-- Extracted entries follows --

Lemma wires_consistent_step (s : State) o s' :
  run_op s o = Some s' → wires_consistent s → wires_consistent s'.
Proof.
  intros Hrun Hinv.
  destruct o as [b0 c0 st|b0|w0 n0 st|w0|p0 n0 st|p0| |]; simpl in *.
  - apply bindBel_Some in Hrun as (_ & _ & ->). exact Hinv.
  - apply unbindBel_Some in Hrun as (_ & c0 & _ & ->). exact Hinv.
  - apply bindWire_Some in Hrun as (_ & _ & ->).
    intros w net. rewrite getBoundWireNet_entry. simpl.
    rewrite entry_insert. case_decide as Hw.
    + intros [= <-]. subst w. rewrite fn_lookup_insert. simpl.
      by rewrite lookup_insert_eq.
    + intros Hbound. specialize (Hinv w net Hbound).
      destruct (decide (n0 = net)) as [->|Hn].
      * rewrite fn_lookup_insert. simpl. by rewrite lookup_insert_ne.
      * by rewrite fn_lookup_insert_ne.
  - apply unbindWire_Some in Hrun as (_ & n0 & it & _ & _ & ->).
    intros w net. rewrite getBoundWireNet_entry. simpl.
    rewrite entry_insert. case_decide as Hw; [done|].
    intros Hbound. specialize (Hinv w net Hbound).
    destruct (decide (n0 = net)) as [->|Hn].
    + rewrite fn_lookup_insert. simpl. by rewrite lookup_delete_ne.
    + by rewrite fn_lookup_insert_ne.
  - apply bindPip_Some in Hrun as (_ & _ & _ & ->).
    intros w net. rewrite getBoundWireNet_entry. simpl.
    rewrite entry_insert. case_decide as Hw.
    + intros [= <-]. subst w. rewrite fn_lookup_insert. simpl.
      by rewrite lookup_insert_eq.
    + intros Hbound. specialize (Hinv w net Hbound).
      destruct (decide (n0 = net)) as [->|Hn].
      * rewrite fn_lookup_insert. simpl. by rewrite lookup_insert_ne.
      * by rewrite fn_lookup_insert_ne.
  - apply unbindPip_Some in Hrun as (_ & n0 & _ & _ & ->).
    intros w net. rewrite getBoundWireNet_entry. simpl.
    rewrite entry_insert. case_decide as Hw; [done|].
    intros Hbound. specialize (Hinv w net Hbound).
    destruct (decide (n0 = net)) as [->|Hn].
    + rewrite fn_lookup_insert. simpl. by rewrite lookup_delete_ne.
    + by rewrite fn_lookup_insert_ne.
  - injection Hrun as <-. exact Hinv.
  - apply init_bel_buckets_Some in Hrun.
    eapply wires_consistent_frame; [| |done]; naive_solver.
Qed.
(** * gmadet: grouping of exposures and the PS1 sky-grid resolver

    A shallow embedding of [gmadet/stacking.py] ([table_obs], [makelists])
    and of [gmadet/ps1_survey.py] ([get_crpix], [ps1_cell_coord],
    [ps1_grid]), together with the properties of these functions.

    Conventions of the embedding.
    - A finite Python float is a rational number and the comparisons the
      code performs on floats ([<], [<=]) are the comparisons of those
      rationals, so right ascensions, declinations and Julian dates are
      values of [Q].  The time in hours, the sum [JD_ref + deltaT] and
      the index of a projection cell are rounded to binary64 ([round64]),
      operation by operation, as the code computes them, as long as they
      stay below the overflow threshold; the other expressions (the
      radius in degrees, the arguments handed to the projection) are
      written in exact arithmetic.
    - An astropy table is the list of its rows, in table order; a boolean
      mask is a predicate on rows, [t[mask]] is [filter mask t], and an
      assignment [t[col][mask] = v] rewrites the rows the mask selects.
    - A Python exception is a value of [exn]; code that can raise returns a
      [result].
    - What astropy, shapely and numpy compute (angular separation, the
      tangent-plane projection, polygon intersection, the text of a
      float) enters as a parameter of the section that uses it. *)

From Stdlib Require Import List ZArith QArith Qabs Qround Qpower String Ascii.
From Stdlib Require Import Bool.
From Stdlib Require Import Lia Lqa Sorted Permutation.
From Stdlib Require Import Decimal DecimalString DecimalPos DecimalZ.
Import ListNotations.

-- Extracted entries concluded --

How to complete this task: Every record, word for word, must be returned.

Output for this exercise:
Lemma wires_consistent_step (s : State) o s' :
  run_op s o = Some s' → wires_consistent s → wires_consistent s'.
Proof.
  intros Hrun Hinv.
  destruct o as [b0 c0 st|b0|w0 n0 st|w0|p0 n0 st|p0| |]; simpl in *.
  - apply bindBel_Some in Hrun as (_ & _ & ->). exact Hinv.
  - apply unbindBel_Some in Hrun as (_ & c0 & _ & ->). exact Hinv.
  - apply bindWire_Some in Hrun as (_ & _ & ->).
    intros w net. rewrite getBoundWireNet_entry. simpl.
    rewrite entry_insert. case_decide as Hw.
    + intros [= <-]. subst w. rewrite fn_lookup_insert. simpl.
      by rewrite lookup_insert_eq.
    + intros Hbound. specialize (Hinv w net Hbound).
      destruct (decide (n0 = net)) as [->|Hn].
      * rewrite fn_lookup_insert. simpl. by rewrite lookup_insert_ne.
      * by rewrite fn_lookup_insert_ne.
  - apply unbindWire_Some in Hrun as (_ & n0 & it & _ & _ & ->).
    intros w net. rewrite getBoundWireNet_entry. simpl.
    rewrite entry_insert. case_decide as Hw; [done|].
    intros Hbound. specialize (Hinv w net Hbound).
    destruct (decide (n0 = net)) as [->|Hn].
    + rewrite fn_lookup_insert. simpl. by rewrite lookup_delete_ne.
    + by rewrite fn_lookup_insert_ne.
  - apply bindPip_Some in Hrun as (_ & _ & _ & ->).
    intros w net. rewrite getBoundWireNet_entry. simpl.
    rewrite entry_insert. case_decide as Hw.
    + intros [= <-]. subst w. rewrite fn_lookup_insert. simpl.
      by rewrite lookup_insert_eq.
    + intros Hbound. specialize (Hinv w net Hbound).
      destruct (decide (n0 = net)) as [->|Hn].
      * rewrite fn_lookup_insert. simpl. by rewrite lookup_insert_ne.
      * by rewrite fn_lookup_insert_ne.
  - apply unbindPip_Some in Hrun as (_ & n0 & _ & _ & ->).
    intros w net. rewrite getBoundWireNet_entry. simpl.
    rewrite entry_insert. case_decide as Hw; [done|].
    intros Hbound. specialize (Hinv w net Hbound).
    destruct (decide (n0 = net)) as [->|Hn].
    + rewrite fn_lookup_insert. simpl. by rewrite lookup_delete_ne.
    + by rewrite fn_lookup_insert_ne.
  - injection Hrun as <-. exact Hinv.
  - apply init_bel_buckets_Some in Hrun.
    eapply wires_consistent_frame; [| |done]; naive_solver.
Qed.
(** * gmadet: grouping of exposures and the PS1 sky-grid resolver

    A shallow embedding of [gmadet/stacking.py] ([table_obs], [makelists])
    and of [gmadet/ps1_survey.py] ([get_crpix], [ps1_cell_coord],
    [ps1_grid]), together with the properties of these functions.

    Conventions of the embedding.
    - A finite Python float is a rational number and the comparisons the
      code performs on floats ([<], [<=]) are the comparisons of those
      rationals, so right ascensions, declinations and Julian dates are
      values of [Q].  The time in hours, the sum [JD_ref + deltaT] and
      the index of a projection cell are rounded to binary64 ([round64]),
      operation by operation, as the code computes them, as long as they
      stay below the overflow threshold; the other expressions (the
      radius in degrees, the arguments handed to the projection) are
      written in exact arithmetic.
    - An astropy table is the list of its rows, in table order; a boolean
      mask is a predicate on rows, [t[mask]] is [filter mask t], and an
      assignment [t[col][mask] = v] rewrites the rows the mask selects.
    - A Python exception is a value of [exn]; code that can raise returns a
      [result].
    - What astropy, shapely and numpy compute (angular separation, the
      tangent-plane projection, polygon intersection, the text of a
      float) enters as a parameter of the section that uses it. *)

From Stdlib Require Import List ZArith QArith Qabs Qround Qpower String Ascii.
From Stdlib Require Import Bool.
From Stdlib Require Import Lia Lqa Sorted Permutation.
From Stdlib Require Import Decimal DecimalString DecimalPos DecimalZ.
Import ListNotations.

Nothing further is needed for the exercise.